*BRIEF*
Please copy the lines below exactly, from the first one through the line showing "the maximum number".

Start of Block

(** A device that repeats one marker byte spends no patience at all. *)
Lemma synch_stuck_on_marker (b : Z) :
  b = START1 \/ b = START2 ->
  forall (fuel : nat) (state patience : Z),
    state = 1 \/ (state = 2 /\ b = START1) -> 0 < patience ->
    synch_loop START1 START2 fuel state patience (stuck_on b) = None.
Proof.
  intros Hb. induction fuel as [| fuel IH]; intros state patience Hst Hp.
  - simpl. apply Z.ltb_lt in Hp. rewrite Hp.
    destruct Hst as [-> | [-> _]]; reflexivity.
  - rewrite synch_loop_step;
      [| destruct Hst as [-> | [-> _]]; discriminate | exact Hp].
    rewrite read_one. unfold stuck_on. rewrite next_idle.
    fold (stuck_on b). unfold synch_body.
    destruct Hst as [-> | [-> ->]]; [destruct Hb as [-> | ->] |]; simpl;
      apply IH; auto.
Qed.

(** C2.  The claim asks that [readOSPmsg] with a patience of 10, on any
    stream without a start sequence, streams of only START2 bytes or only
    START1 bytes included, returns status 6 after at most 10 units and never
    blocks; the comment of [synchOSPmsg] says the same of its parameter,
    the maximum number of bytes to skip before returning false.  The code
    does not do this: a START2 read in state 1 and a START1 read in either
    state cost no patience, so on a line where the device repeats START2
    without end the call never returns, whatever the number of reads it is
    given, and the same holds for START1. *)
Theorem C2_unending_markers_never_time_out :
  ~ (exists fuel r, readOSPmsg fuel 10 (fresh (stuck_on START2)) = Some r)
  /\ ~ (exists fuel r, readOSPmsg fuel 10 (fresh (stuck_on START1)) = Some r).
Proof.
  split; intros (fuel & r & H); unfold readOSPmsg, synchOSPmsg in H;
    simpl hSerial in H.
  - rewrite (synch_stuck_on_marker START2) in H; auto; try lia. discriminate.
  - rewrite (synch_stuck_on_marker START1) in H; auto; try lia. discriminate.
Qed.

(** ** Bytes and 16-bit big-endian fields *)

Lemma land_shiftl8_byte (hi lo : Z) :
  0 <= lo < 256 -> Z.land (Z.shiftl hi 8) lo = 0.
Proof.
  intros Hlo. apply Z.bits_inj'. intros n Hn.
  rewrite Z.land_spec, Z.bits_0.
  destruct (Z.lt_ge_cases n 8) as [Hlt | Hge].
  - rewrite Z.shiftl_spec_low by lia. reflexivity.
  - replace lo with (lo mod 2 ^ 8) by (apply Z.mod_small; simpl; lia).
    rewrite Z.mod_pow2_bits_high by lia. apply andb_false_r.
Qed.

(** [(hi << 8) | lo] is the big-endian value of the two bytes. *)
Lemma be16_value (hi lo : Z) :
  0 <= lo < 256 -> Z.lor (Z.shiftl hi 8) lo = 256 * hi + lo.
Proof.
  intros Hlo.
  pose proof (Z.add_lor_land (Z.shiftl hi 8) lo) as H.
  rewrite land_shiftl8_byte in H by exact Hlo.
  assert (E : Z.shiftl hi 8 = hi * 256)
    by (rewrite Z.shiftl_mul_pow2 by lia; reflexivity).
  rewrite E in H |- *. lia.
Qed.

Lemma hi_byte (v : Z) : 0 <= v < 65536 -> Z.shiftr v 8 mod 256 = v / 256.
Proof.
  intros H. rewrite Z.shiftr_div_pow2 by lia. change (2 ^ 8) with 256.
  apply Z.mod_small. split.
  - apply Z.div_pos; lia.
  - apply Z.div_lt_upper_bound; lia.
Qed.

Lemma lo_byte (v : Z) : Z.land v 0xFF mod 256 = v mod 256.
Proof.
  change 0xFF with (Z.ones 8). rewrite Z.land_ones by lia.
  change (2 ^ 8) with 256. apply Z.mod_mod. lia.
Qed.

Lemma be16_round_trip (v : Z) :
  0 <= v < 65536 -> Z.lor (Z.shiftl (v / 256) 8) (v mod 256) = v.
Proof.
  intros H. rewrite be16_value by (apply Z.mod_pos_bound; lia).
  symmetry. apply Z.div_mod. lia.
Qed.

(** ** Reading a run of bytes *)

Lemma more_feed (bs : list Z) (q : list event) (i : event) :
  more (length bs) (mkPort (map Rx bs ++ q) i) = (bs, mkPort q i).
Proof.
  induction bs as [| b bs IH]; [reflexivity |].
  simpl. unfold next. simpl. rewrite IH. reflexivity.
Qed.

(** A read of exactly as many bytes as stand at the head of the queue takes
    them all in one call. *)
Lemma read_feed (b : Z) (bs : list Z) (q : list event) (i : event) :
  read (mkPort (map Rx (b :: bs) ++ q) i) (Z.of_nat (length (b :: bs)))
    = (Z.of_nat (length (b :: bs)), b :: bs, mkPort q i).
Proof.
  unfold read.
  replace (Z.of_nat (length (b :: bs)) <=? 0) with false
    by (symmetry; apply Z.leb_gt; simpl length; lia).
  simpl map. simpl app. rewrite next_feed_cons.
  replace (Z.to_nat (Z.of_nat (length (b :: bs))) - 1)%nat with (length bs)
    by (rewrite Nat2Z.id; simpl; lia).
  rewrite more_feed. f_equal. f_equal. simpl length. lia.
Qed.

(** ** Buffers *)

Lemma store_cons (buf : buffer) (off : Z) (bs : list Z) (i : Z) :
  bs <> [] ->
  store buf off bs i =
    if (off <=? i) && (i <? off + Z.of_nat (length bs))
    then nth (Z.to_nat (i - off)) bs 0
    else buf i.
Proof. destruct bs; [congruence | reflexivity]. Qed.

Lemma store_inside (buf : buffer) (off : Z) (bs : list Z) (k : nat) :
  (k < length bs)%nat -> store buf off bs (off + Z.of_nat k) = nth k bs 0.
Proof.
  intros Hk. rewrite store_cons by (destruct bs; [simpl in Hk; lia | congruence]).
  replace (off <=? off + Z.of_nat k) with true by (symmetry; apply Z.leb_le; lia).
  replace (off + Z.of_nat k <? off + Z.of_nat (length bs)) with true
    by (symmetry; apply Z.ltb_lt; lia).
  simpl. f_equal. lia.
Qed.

End of Block

*TASK RESULT*
(** A device that repeats one marker byte spends no patience at all. *)
Lemma synch_stuck_on_marker (b : Z) :
  b = START1 \/ b = START2 ->
  forall (fuel : nat) (state patience : Z),
    state = 1 \/ (state = 2 /\ b = START1) -> 0 < patience ->
    synch_loop START1 START2 fuel state patience (stuck_on b) = None.
Proof.
  intros Hb. induction fuel as [| fuel IH]; intros state patience Hst Hp.
  - simpl. apply Z.ltb_lt in Hp. rewrite Hp.
    destruct Hst as [-> | [-> _]]; reflexivity.
  - rewrite synch_loop_step;
      [| destruct Hst as [-> | [-> _]]; discriminate | exact Hp].
    rewrite read_one. unfold stuck_on. rewrite next_idle.
    fold (stuck_on b). unfold synch_body.
    destruct Hst as [-> | [-> ->]]; [destruct Hb as [-> | ->] |]; simpl;
      apply IH; auto.
Qed.

(** C2.  The claim asks that [readOSPmsg] with a patience of 10, on any
    stream without a start sequence, streams of only START2 bytes or only
    START1 bytes included, returns status 6 after at most 10 units and never
    blocks; the comment of [synchOSPmsg] says the same of its parameter,
    the maximum number of bytes to skip before returning false.  The code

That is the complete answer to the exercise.